Researchers use ultrasound to help patient recover from coma

By JOAN YEA | September 8, 2016

Neuromodulation techniques, as opposed to standard pharmacological methods, have enabled the direct and localized revitalization of malfunctioning neuronal circuits. Treatment via neuromodulation has been applied to various conditions including neurological disorders, chronic pain and, as of most recently, in disorders of consciousness.

In a letter to the editor published in July 2016 in the journal Brain Stimulation, UCLA associate professor of psychology and neurosurgery and lead author Martin Monti presented a case in which low intensity focused ultrasound pulsation (LIFUP), a neuromodulation technique, helped a 25-year-old patient recover from a coma. This report was the first to describe the utilization of LIFUP in treating a disorder of consciousness.

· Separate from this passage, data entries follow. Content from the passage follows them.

Lemma base64_no_blank (s : jsstring) :
  forallb isBase64Unit s = true -> includes_unit 32 s = false.
Proof.
  intros Hs. unfold includes_unit. apply not_true_is_false. intros E.
  apply existsb_exists in E as (c & Hc & Heq). apply N.eqb_eq in Heq as ->.
  rewrite forallb_forall in Hs. specialize (Hs _ Hc). discriminate.
Qed.

(** *** [normalizeModelCandidate] *)

Lemma normalizeModelCandidate_source (v s : jsstring) :
  normalizeModelCandidate v = Some s -> model_source s.
Proof.
  unfold normalizeModelCandidate, model_source.
  generalize (trim v) as t. intros t H.
  destruct (truthy t); cbn [negb] in H; [|discriminate].
  destruct (startsWith (js "http://") t) eqn:E1; cbn [orb] in H.
  { injection H as <-. rewrite E1. split; [reflexivity |].
    apply startsWith_app in E1 as [u ->]. reflexivity. }
  destruct (startsWith (js "https://") t) eqn:E2.
  { injection H as <-. rewrite E2. split; [by rewrite orb_true_r |].
    apply startsWith_app in E2 as [u ->]. reflexivity. }
  destruct (startsWith (js "data:") t) eqn:E3.
  { destruct (data_image_test t) eqn:E4; [discriminate |].
    injection H as <-. rewrite E3, E4. by rewrite !orb_true_r. }
  destruct (_ && _ && _); [|discriminate].
  injection H as <-. split; reflexivity.
Qed.

Lemma normalizeModelCandidate_base64 (b : jsstring) :
  forallb isBase64Unit b = true -> (100 < length b)%nat ->
  normalizeModelCandidate b = Some (js "data:model/gltf-binary;base64," ++ b).
Proof.
  intros Hb Hlen. unfold normalizeModelCandidate.
  rewrite (trim_base64 b Hb).
  assert (Ht : truthy b = true) by (destruct b; [simpl in Hlen; lia | done]).
  rewrite Ht. simpl negb. cbv iota.
  rewrite !(base64_no_scheme _ b) by (done || reflexivity). simpl orb. cbv iota.
  unfold BASE64_MODEL_PATTERN_test. rewrite Ht, Hb, (base64_no_blank b Hb).
  replace (100 <? Z.of_nat (length b)) with true
    by (symmetry; apply Z.ltb_lt; lia).
  reflexivity.
Qed.

(** *** The key loop and the recursion *)

Lemma scanKeys_ext (f g : value -> outcome) record keys :
  (forall v, f v = g v) -> scanKeys f record keys = scanKeys g record keys.
Proof.
  intros E. induction keys as [|k keys IH]; simpl; [done |].
  destruct (record !! k); [|done]. rewrite E, IH. done.
Qed.

Lemma scanKeys_returns (P : jsstring -> Prop) visit record keys :
  (forall v, exists r, visit v = Returned r /\ forall s, r = Some s -> P s) ->
  exists r, scanKeys visit record keys = Returned r /\ forall s, r = Some s -> P s.
Proof.
  intros Hv. induction keys as [|k keys IH]; simpl.
  - exists None. by split.
  - destruct (record !! k) as [v|]; [|done].
    destruct (Hv v) as (r & -> & Hr). destruct r as [c|]; [|done].
    destruct (truthy c); [|done]. exists (Some c). by split.
Qed.

Lemma extractAvatarSource_fuel_S fuel h payload depth :
  extractAvatarSource_fuel (S fuel) h payload depth
  = if falsy payload || bool_decide (MAX_NESTING_DEPTH < depth)%nat
    then Returned None
    else match payload with
         | VString s => Returned (normalizeModelCandidate s)
         | VObject ref =>
             scanKeys (fun v => extractAvatarSource_fuel fuel h v (S depth))
                      (fields h ref) MODEL_SOURCE_KEYS
         | _ => Returned None
         end.
Proof. reflexivity. Qed.

Lemma extractAvatarSource_fuel_returns fuel h payload depth :
  (MAX_NESTING_DEPTH + 1 - depth < fuel)%nat ->
  exists r, extractAvatarSource_fuel fuel h payload depth = Returned r
            /\ forall s, r = Some s -> model_source s.
Proof.
  revert payload depth. induction fuel as [|fuel IH]; intros payload depth Hf.
  - lia.
  - rewrite extractAvatarSource_fuel_S.
    destruct (falsy payload || _) eqn:Hguard.
    + exists None. by split.
    + apply orb_false_iff in Hguard as [_ Hd].
      apply bool_decide_eq_false in Hd.
      destruct payload; try (exists None; by split).
      * eexists. split; [done |]. apply normalizeModelCandidate_source.
      * apply scanKeys_returns. intros v. apply IH.
        unfold MAX_NESTING_DEPTH in *. lia.
Qed.

Lemma extractAvatarSource_fuel_irrelevant fuel1 fuel2 h payload depth :
  (MAX_NESTING_DEPTH + 1 - depth < fuel1)%nat ->
  (MAX_NESTING_DEPTH + 1 - depth < fuel2)%nat ->
  extractAvatarSource_fuel fuel1 h payload depth
  = extractAvatarSource_fuel fuel2 h payload depth.
Proof.
  revert fuel2 payload depth.
  induction fuel1 as [|fuel1 IH]; intros [|fuel2] payload depth H1 H2; try lia.
  rewrite !extractAvatarSource_fuel_S.
  destruct (falsy payload || _) eqn:Hguard; [done |].
  apply orb_false_iff in Hguard as [_ Hd]. apply bool_decide_eq_false in Hd.
  destruct payload; try done.
  apply scanKeys_ext. intros v. apply IH; unfold MAX_NESTING_DEPTH in *; lia.
Qed.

The patient, following a severe brain injury, had not fully recovered from his coma and had fallen into a disorder of consciousness, specifically the minimally conscious state, when he was recruited into the clinical trial led by Monti. On the day prior to the neuromodulation therapy, the patient, reduced to his minimally conscious state, presented a Coma Recovery Scale-Revised (CRS-R) rating of 15. Shortly before the administration of LIFUP, the patient’s CRS-R rating was noted to have worsened to a rating of 14.

Utilizing a device containing an ultrasound transducer, the research team administered sonications at a repetition frequency of 100 Hz a total of 10 times with each sonication lasting 30 seconds. The transducer, secured to the right side of the patient’s head, was positioned so that the patient’s thalamus was stimulated. An area commonly found diminished in patients suffering from a post-coma disorder of consciousness, the thalamus, functions as a central regulator of sensory information and motor control. It receives sensory signals and relays them to the cerebral cortex.

Following the sonication of the patient’s thalamus, the research team conducted two additional assessments of the patient’s level of consciousness to determine the efficacy of the neuromodulation treatment. Although the patient presented a CRS-R of 13 shortly after the sonication, he sufficiently recovered to a CRS-R of 17 the day after the procedure and began to regain some motor responses and vocalizations. Three days after the LIFUP, the patient was not only able to fully comprehend language, but also respond to commands and communicate by nodding and shaking his head. Five days after the LIFUP, the patient recovered sufficiently enough to stand up and attempt to walk.

The researchers, however, note in their report that at the time of publication they could not be certain that the LIFUP was responsible for the patient’s unexpected rehabilitation due to the lack of sufficient evidence for a causal link. Whether this patient was able to serendipitously recover from the minimally conscious state is still unclear. Nevertheless, the researchers intend to continue testing the LIFUP on other patients as part of their clinical research. If the neuromodulation technology proves to be equally effective with other patients, the researchers speculate that the transducer may be further developed into a portable device for wide usage and accessibility.

Even in its current form, the LIFUP technique is non-invasive and capable of the neuromodulation of deep brain nuclei, including those in the thalamus.

Other neuromodulation techniques such as deep brain stimulation and transcranial direct current stimulation, have a number of limitations. Deep brain stimulation, an invasive procedure, requires surgery and the implantation of electrodes.

While the transcranial direct current stimulation is non-invasive, it is limited in its ability to stimulate deep brain nuclei. Lacking the drawbacks of these two neuromodulation techniques and potentially capable of even treating a disorder of consciousness, the LIFUP shows therapeutic promise and is certain to be the subject of further studies.